Exercise brief. Among the entries below, how many lines hold the word "discriminate"? Reply with the number only.

##### Extracted entries #####

(* ===================================================================== *)
(** * Part II: theorems                                                   *)
(* ===================================================================== *)

Example sha256_constants :
  List.length Sha256.K = 64%nat /\ List.length Sha256.H0 = 8%nat
  /\ List.nth 0 Sha256.K 0 = 0x428a2f98 /\ List.nth 63 Sha256.K 0 = 0xc67178f2
  /\ List.nth 0 Sha256.H0 0 = 0x6a09e667 /\ List.nth 7 Sha256.H0 0 = 0x5be0cd19.
Proof. repeat split; reflexivity. Qed.

Example sha256_empty :
  Sha256.hexdigest (utf8_encode EmptyString)
  = "e3b0c44298fc1c149afbf4c8996fb92427ae41e4649b934ca495991b7852b855".
Proof. vm_compute. reflexivity. Qed.

Example sha256_abc :
  Sha256.hexdigest (utf8_encode "abc")
  = "ba7816bf8f01cfea414140de5dae2223b00361a396177a9cb410ff61f20015ad".
Proof. vm_compute. reflexivity. Qed.

Example sha256_two_blocks :
  Sha256.hexdigest (utf8_encode
    "aaaaaaaaaaaaaaaaaaaaaaaaaaaaaaaaaaaaaaaaaaaaaaaaaaaaaaaaaaaaaaaaaaaaaa")
  = "6bd5e5034855a11241f0dee8fc72850ffd9955b28347a86428b5fa19119f6ad0".
Proof. vm_compute. reflexivity. Qed.

Example build_doc_id_v1 :
  build_doc_id "b" "k" (Some "v1") None
  = "da3c580e29b28ac042d329f0d3ba067dc2dcdeac47b5076451b51c28e7f565b9".
Proof. vm_compute. reflexivity. Qed.

Example sha256_two_byte_char :
  Sha256.hexdigest (utf8_encode (String (ascii_of_nat 233) EmptyString))
  = "4a99557e4033c3539de2eb65472017cad5f9557f7a0625a09f1c3f6e2ba69c4c".
Proof. vm_compute. reflexivity. Qed.

Example str_of_nat_samples :
  str_of_nat 0 = "0" /\ str_of_nat 3 = "3" /\ str_of_nat 12 = "12" /\ str_of_nat 105 = "105".
Proof. repeat split; reflexivity. Qed.

(** ** Identity derivation *)

Lemma doc_token_falsy_version (version_id etag : option str) :
  str_truthy version_id = false ->
  doc_token version_id etag = doc_token None etag.
Proof.
  intros Hv. unfold doc_token, py_or. rewrite Hv. reflexivity.
Qed.

(** C10: an empty-string [version_id] is treated like an absent one:
    [build_doc_id] at the empty string equals [build_doc_id] at [None] for
    every bucket, key and etag; whenever [version_id] is empty or
    [None] the token is the etag (when there is a non-empty one); and an
    empty-string etag gives the empty token, like an absent etag. *)
Theorem build_doc_id_empty_version_as_absent :
  forall (bucket key : str) (etag : option str),
    build_doc_id bucket key (Some EmptyString) etag = build_doc_id bucket key None etag
    /\ (forall c e, doc_token (Some EmptyString) (Some (String c e)) = String c e
                    /\ doc_token None (Some (String c e)) = String c e)
    /\ doc_token (Some EmptyString) (Some EmptyString) = EmptyString
    /\ doc_token None (Some EmptyString) = EmptyString
    /\ doc_token (Some EmptyString) None = EmptyString
    /\ doc_token None None = EmptyString
    /\ build_doc_id bucket key None (Some EmptyString) = build_doc_id bucket key None None
    /\ build_doc_id bucket key (Some EmptyString) (Some EmptyString)
       = build_doc_id bucket key None None.
Proof.
  intros bucket key etag. unfold build_doc_id.
  repeat split; reflexivity.
Qed.

(** ** Strings as lists of characters *)

Lemma chars_inj (a b : str) : chars a = chars b -> a = b.
Proof.
  unfold chars. intros H. rewrite <- (string_of_list_ascii_of_string a),
    <- (string_of_list_ascii_of_string b). now rewrite H.
Qed.

Lemma chars_app (a b : str) : chars (a +:+ b) = chars a ++ chars b.
Proof. unfold chars. induction a as [|c a IH]; simpl; [reflexivity | now rewrite IH]. Qed.

Lemma chars_length (s : str) : List.length (chars s) = String.length s.
Proof. unfold chars. induction s as [|c s IH]; simpl; [reflexivity | now rewrite IH]. Qed.

Lemma chars_substring (s : str) :
  forall n m, chars (String.substring n m s) = take m (drop n (chars s)).
Proof.
  unfold chars. induction s as [|c s IH]; intros [|n] [|m]; simpl; try reflexivity.
  - now rewrite IH.
  - rewrite IH. reflexivity.
  - rewrite IH. reflexivity.
Qed.

Lemma chars_joined (parts : list str) :
  chars (joined parts) = List.concat (List.map chars parts).
Proof.
  unfold joined. induction parts as [|p [|q parts] IH]; simpl in *.
  - reflexivity.
  - now rewrite app_nil_r.
  - rewrite !chars_app. simpl. rewrite IH. reflexivity.
Qed.

Lemma len_chars (s : str) : len s = Z.of_nat (List.length (chars s)).
Proof. unfold len. now rewrite chars_length. Qed.

Lemma len_nonneg (s : str) : 0 <= len s.
Proof. unfold len. lia. Qed.

(** A slice with non-negative bounds is a drop of a take. *)
Lemma chars_py_slice (s : str) (a b : Z) :
  0 <= a -> 0 <= b ->
  chars (py_slice s a b) = drop (Z.to_nat a) (take (Z.to_nat b) (chars s)).
Proof.
  intros Ha Hb. unfold py_slice, slice_bound.
  destruct (Z.ltb_spec a 0) as [?|_]; [lia|].
  destruct (Z.ltb_spec b 0) as [?|_]; [lia|].
  rewrite chars_substring, len_chars.
  set (l := chars s).
  rewrite take_drop_commute.
  apply list_eq. intros i.
  rewrite !lookup_drop.
  destruct (decide (i < Z.to_nat (Z.min b (Z.of_nat (List.length l))
                                  - Z.min a (Z.of_nat (List.length l))))%nat) as [Hi|Hi].
  - rewrite !lookup_take_lt by lia.
    replace (Z.to_nat (Z.min a (Z.of_nat (List.length l))) + i)%nat
      with (Z.to_nat a + i)%nat by lia.
    reflexivity.
  - rewrite lookup_take_ge by lia.
    symmetry. destruct (decide (Z.to_nat a + i < Z.to_nat b)%nat) as [Hlt|Hge].
    + rewrite lookup_take_lt by lia. apply lookup_ge_None. lia.
    + apply lookup_take_ge. lia.
Qed.

Lemma len_py_slice (s : str) (a b : Z) :
  0 <= a <= b -> b <= len s -> len (py_slice s a b) = b - a.
Proof.
  intros Hab Hb. rewrite len_chars, chars_py_slice by lia.
  rewrite length_drop, length_take. rewrite len_chars in Hb. lia.
Qed.

(** Slicing a slice. *)
Lemma py_slice_py_slice (s : str) (a b c d : Z) :
  0 <= a <= b -> b <= len s -> 0 <= c <= d -> d <= b - a ->
  py_slice (py_slice s a b) c d = py_slice s (a + c) (a + d).
Proof.
  intros Hab Hb Hcd Hd. apply chars_inj.
  rewrite !chars_py_slice by lia.
  rewrite len_chars in Hb.
  apply list_eq. intros i.
  rewrite !lookup_drop.
  destruct (decide (Z.to_nat c + i < Z.to_nat d)%nat) as [Hi|Hi].
  - rewrite !lookup_take_lt by lia. rewrite lookup_drop.
    rewrite lookup_take_lt by lia. f_equal. lia.
  - rewrite !lookup_take_ge by lia. reflexivity.
Qed.

(** Two slices that meet make one slice. *)
Lemma py_slice_app (s : str) (a b c : Z) :
  0 <= a <= b -> b <= c ->
  py_slice s a b +:+ py_slice s b c = py_slice s a c.
Proof.
  intros Hab Hbc. apply chars_inj.
  rewrite chars_app, !chars_py_slice by lia.
  set (l := chars s).
  assert (Hsplit : take (Z.to_nat c) l
                   = take (Z.to_nat b) l ++ drop (Z.to_nat b) (take (Z.to_nat c) l)).
  { rewrite <- (take_drop (Z.to_nat b) (take (Z.to_nat c) l)) at 1.
    rewrite take_take. f_equal. f_equal. lia. }
  destruct (decide (Z.to_nat a <= List.length (take (Z.to_nat b) l))%nat) as [Hle|Hgt].
  - rewrite Hsplit at 2. now rewrite drop_app_le.
  - rewrite length_take in Hgt.
    rewrite (drop_ge (take (Z.to_nat b) l)) by (rewrite length_take; lia).
    rewrite (drop_ge (take (Z.to_nat c) l) (Z.to_nat b)) by (rewrite length_take; lia).
    rewrite (drop_ge (take (Z.to_nat c) l) (Z.to_nat a)) by (rewrite length_take; lia).
    reflexivity.
Qed.

Lemma py_slice_all (s : str) : py_slice s 0 (len s) = s.
Proof.
  apply chars_inj. rewrite chars_py_slice by (pose proof (len_nonneg s); lia).
  rewrite len_chars, Nat2Z.id. simpl. rewrite drop_0. apply firstn_all.
Qed.

(** ** The chunker *)

Section Chunker.

Variables (text : str) (chunk_size overlap : Z).

Lemma chunk_loop_more_fuel (fuel : nat) :
  forall fuel' start acc chunks,
    chunk_loop fuel text chunk_size overlap start acc = Some chunks ->
    (fuel <= fuel')%nat ->
    chunk_loop fuel' text chunk_size overlap start acc = Some chunks.
Proof.
  induction fuel as [|fuel IH]; intros fuel' start acc chunks Hrun Hle.
  - discriminate.
  - destruct fuel' as [|fuel']; [lia|]. simpl in *.
    destruct (start <? len text); [|exact Hrun].
    destruct (Z.min (start + chunk_size) (len text) =? len text); [exact Hrun|].
    apply IH with (fuel' := fuel') in Hrun; [exact Hrun | lia].
Qed.

(** Termination: with [overlap < chunk_size] every turn moves [start]
    forward, so the loop condition is tested at most [len text + 1] times. *)
Lemma chunk_loop_terminates (fuel : nat) :
  forall start acc,
    overlap < chunk_size ->
    0 <= start ->
    Z.max 0 (len text - start) < Z.of_nat fuel ->
    exists chunks,
      chunk_loop fuel text chunk_size overlap start acc = Some chunks
      /\ Z.of_nat (List.length chunks)
         <= Z.of_nat (List.length acc) + Z.max 0 (len text - start).
Proof.
  induction fuel as [|fuel IH]; intros start acc Hlt Hstart Hfuel.
  - lia.
  - simpl. destruct (Z.ltb_spec start (len text)) as [Hin|Hout].
    + destruct (Z.eqb_spec (Z.min (start + chunk_size) (len text)) (len text)) as [Hend|Hend].
      * eexists. split; [reflexivity|]. rewrite length_app. simpl. lia.
      * destruct (IH (Z.min (start + chunk_size) (len text) - overlap)
                     (acc ++ [py_slice text start (Z.min (start + chunk_size) (len text))]))
          as (chunks & Hrun & Hlen); try lia.
        exists chunks. split; [exact Hrun|].
        rewrite length_app in Hlen. simpl in Hlen. lia.
    + eexists. split; [reflexivity|]. lia.
Qed.

Hypothesis overlap_ok : 0 <= overlap < chunk_size.

(** With [0 <= overlap < chunk_size] the loop started at the [k]-th window
    appends the windows [k], ..., [n - 1], where [n - 1] is the first window
    that reaches the end of the text. *)
Lemma chunk_loop_windows (fuel : nat) :
  forall (k : nat) acc,
    Z.of_nat k * (chunk_size - overlap) < len text ->
    len text - Z.of_nat k * (chunk_size - overlap) <= Z.of_nat fuel ->
    exists n : nat,
      (k < n)%nat
      /\ chunk_loop fuel text chunk_size overlap (Z.of_nat k * (chunk_size - overlap)) acc
         = Some (acc ++ List.map (window text chunk_size overlap) (List.seq k (n - k)))
      /\ len text <= Z.of_nat (n - 1) * (chunk_size - overlap) + chunk_size
      /\ (forall j : nat, (k <= j)%nat -> (S j < n)%nat ->
            Z.of_nat j * (chunk_size - overlap) + chunk_size < len text).
Proof.
  induction fuel as [|fuel IH]; intros k acc Hin Hfuel.
  - lia.
  - simpl. destruct (Z.ltb_spec (Z.of_nat k * (chunk_size - overlap)) (len text)) as [_|?]; [|lia].
    fold (window text chunk_size overlap k).
    destruct (Z.eqb_spec (Z.min (Z.of_nat k * (chunk_size - overlap) + chunk_size) (len text))
                         (len text)) as [Hend|Hend].
    + exists (S k). split; [lia|]. split.
      { replace (S k - k)%nat with 1%nat by lia. reflexivity. }
      split.
      { replace (S k - 1)%nat with k by lia. lia. }
      intros j Hj1 Hj2. lia.
    + assert (Hfull : Z.of_nat k * (chunk_size - overlap) + chunk_size < len text) by lia.
      replace (Z.min (Z.of_nat k * (chunk_size - overlap) + chunk_size) (len text) - overlap)
        with (Z.of_nat (S k) * (chunk_size - overlap)) by lia.
      destruct (IH (S k) (acc ++ [window text chunk_size overlap k]))
        as (n & Hn & Hrun & Hlast & Hmid); try lia.
      exists n. split; [lia|]. split.
      { rewrite Hrun. rewrite <- app_assoc. simpl.
        replace (n - k)%nat with (S (n - S k)) by lia. reflexivity. }
      split; [exact Hlast|].
      intros j Hj1 Hj2. destruct (decide (j = k)) as [->|Hne]; [exact Hfull|].
      apply Hmid; lia.
Qed.

Lemma chunk_text_nonempty (fuel : nat) :
  0 < len text ->
  chunk_text fuel text chunk_size overlap
  = chunk_loop fuel text chunk_size overlap 0 [].
Proof.
  unfold chunk_text, len. destruct text; simpl; [lia | reflexivity].
Qed.

(** The chunks of a non-empty text. *)
Lemma chunk_text_windows :
  0 < len text ->
  exists n : nat,
    (0 < n)%nat
    /\ (forall fuel, (String.length text < fuel)%nat ->
          chunk_text fuel text chunk_size overlap
          = Some (List.map (window text chunk_size overlap) (List.seq 0 n)))
    /\ len text <= Z.of_nat (n - 1) * (chunk_size - overlap) + chunk_size
    /\ (forall j : nat, (S j < n)%nat ->
          Z.of_nat j * (chunk_size - overlap) + chunk_size < len text).
Proof.
  intros Hpos.
  destruct (chunk_loop_windows (String.length text) 0 []) as (n & Hn & Hrun & Hlast & Hmid).
  { simpl. lia. }
  { unfold len. lia. }
  exists n. split; [lia|]. split.
  - intros fuel Hfuel. rewrite chunk_text_nonempty by exact Hpos.
    apply chunk_loop_more_fuel with (fuel := String.length text); [|lia].
    change (Z.of_nat 0 * (chunk_size - overlap)) with 0 in Hrun.
    rewrite Hrun, Nat.sub_0_r. reflexivity.
  - split; [exact Hlast|]. intros j Hj. apply Hmid; lia.
Qed.

End Chunker.

Lemma lookup_map_seq {A} (f : nat -> A) (k n i : nat) (x : A) :
  List.map f (List.seq k n) !! i = Some x <-> (i < n)%nat /\ x = f (k + i)%nat.
Proof.
  revert k i. induction n as [|n IH]; intros k i; simpl.
  - rewrite lookup_nil. split; [discriminate | lia].
  - destruct i as [|i]; simpl.
    + rewrite Nat.add_0_r. split.
      * intros [= <-]. split; [lia | reflexivity].
      * intros [_ ->]. reflexivity.
    + rewrite IH. replace (S k + i)%nat with (k + S i)%nat by lia.
      split; intros [? ?]; split; auto; lia.
Qed.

#####

Completed task. 2